Finding your lens sharpest aperture

Probably you’ve already heard that sharpness of your image depends on many factors and that one of them is the aperture being used. Each lens have its sharpest aperture which is usually somewhere between f/8 to f/11 (but not always). That means that photos taken with this aperture will be the sharpest ones.

Please note, that sharpest aperture differs from lens to lens and it can even differ for the same lens at different focal lengths.

Ok, we now know that being aware of sharpest aperture is useful and important but how can you find it out? It’s very simple in fact.
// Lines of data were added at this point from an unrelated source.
(** C34: The fallback request of [checkCORSConfiguration] never runs.
    When the [/test] request fails for another reason than the timeout,
    the outer [catch] evaluates [API_URL], a [const] of the [try] block
    it cannot see, and the [ReferenceError] lands in the inner [catch]:
    the result is never [alternativeCheck], and with the backend down it
    reports [alternativeError: "API_URL is not defined"].  No request
    writes. *)
Theorem checkCORSConfiguration_no_fallback env1 env2 w :
  exists c,
    checkCORSConfiguration cfg node_env NEXT_PUBLIC_API_URL reaches fetch_error cors_timeout cross_origin env1 env2 w =
      (inr c, w) /\
    (forall st e, c <> CorsAlternative st e) /\
    (reaches (api_url NEXT_PUBLIC_API_URL) = false ->
     c = CorsFailed fetch_error "API_URL is not defined").
Proof.
  eexists. split; [apply checkCORSConfiguration_run|].
  split; [|by intros ->]. intros st e. by destruct (reaches _), cors_timeout.
Qed.

(** C35: A full diagnostic against a running backend, with a suffix
    whose test user is free, registers [test_user_<n>] with the fixed
    password [Test123456], logs in with it, reports success, and leaves
    the account in the table: the row with the next id and the bcrypt
    hash of [Test123456] stays after the run.  Its CORS report says
    [isConfigured: false] whenever the page runs at another origin than
    the API, since the script cannot read [Access-Control-Allow-Origin]
    there. *)
Theorem runFullDiagnostic_leaves_test_account e0 e1 e2 e3 e4 n client_now t ob tok1 tok2 :
  reaches (api_url NEXT_PUBLIC_API_URL) = true -> table_wf t -> (n < 10000)%N ->
  isEmail (test_email n) = true ->
  Forall (fun r => coll_eq (username r) (test_username n) = false /\
                   coll_eq (email r) (test_email n) = false) (users t) ->
  Jwt.sign (next_id t) (test_username n) (JWT_SECRET cfg) (JWT_EXPIRE cfg) (now e3) = inr tok1 ->
  Jwt.sign (next_id t) (test_username n) (JWT_SECRET cfg) (JWT_EXPIRE cfg) (now e4) = inr tok2 ->
  runFullDiagnostic cfg node_env NEXT_PUBLIC_API_URL reaches fetch_error cors_timeout cross_origin
    e0 e1 e2 e3 e4 n client_now (mkWorld t ob) =
    (inr (DiagDone true (Online true 200 (RText "API funcionando correctamente"))
            (if cors_timeout then CorsTimeout else CorsChecked (negb cross_origin) 200)
            (RegDone true 201 (RToken tok1 (next_id t) (test_username n) (test_email n)) (test_user n))
            (LoginDone true 200 (RToken tok2 (next_id t) (test_username n) (test_email n)))
            client_now),
     mkWorld (insert_row t (test_row n t e3)) ob).
Proof.
  intros Hr Hwf Hn Hm Hf Hs3 Hs4. unfold runFullDiagnostic. st_unfold. cbv beta.
  rewrite checkBackendStatus_online by done. cbn [isOnline negb].
  rewrite checkCORSConfiguration_run, Hr.
  erewrite registerTestUser_fresh; [|eassumption..]. cbn [test_user b_username b_password default Datatypes.id].
  erewrite testCredentials_registered; [reflexivity|eassumption..].
Qed.
End ClientProperties.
  1. Put a newspaper (or other text or drawing with strong lines and contrast) on the wall using a tape (make sure it cannot move as it can potentially ruin the test).
  2. Mount your camera on a tripod just in front of a newspaper.
  3. Set your camera to Aperture priority mode (Av for Canons) and set your ISO to 100.
  4. Focus on the newspaper and switch to manual focus to avoid refocusing (what could result in different sharpness due to Auto-Focusing missing the target).
  5. Use remote shutter release to avoid any camera shake and take photos of the newspaper at different apertures. Start with the widest aperture and close it slowly (I used 1/3 EV increment in my test below). To be honest to avoid touching the camera during the test I connected my Canon 5D MK II with my PC via the USB cable and released shutter and changed exposure parameters using Canon’s EOS Utility.
  6. Copy files to your PC.
  7. View your files at 100% magnification and compare them. You will notice that some photos are more blurry than others. There will also be a few which are much sharper than any other. Note aperture of these photos – it is your lens sharpest aperture.

Here are some test shots for my new Canon 24 f/1.4 L lens, taken at apertures of f/1.4, f/7.1 and f/22.

From these images it should be easily visible that for this lens the sharpest aperture is f/7.1. If it isn’t view the images in full size – the difference should be much easier to notice then.

2017-02-16T16:35:01+00:00 September 7th, 2012|Posted in: lens, tutorial|
  • Sharpness is always a problem I have with HDR. Selective sharpening is labour intensive but worth it. Good prime lenses help. Thank you for this article.

  • I’m glad you liked this post 🙂

  • Francesca Ferrario

    Hello, my name is Francesca and I got one question:
    you suggest to use “shutter release” in order to prevent any shaking movement. But since I don’t speak perfectly english, probably I’m going to be a little confused. Wouldn’t be logical to use a remote shutter spead, or a cable shutter spead in order to avoid any movement ( u said that u connected the camera to ur laptop and u controlled everything from there). So why using camera shutter release?
    Thank u so much for any kind explanations, have a funny day,
    Francesca F.

  • Wojciech Toman

    You’re right. In fact there was “remote” word but it disappeared. Anyway you should indeed use cable (or pilot).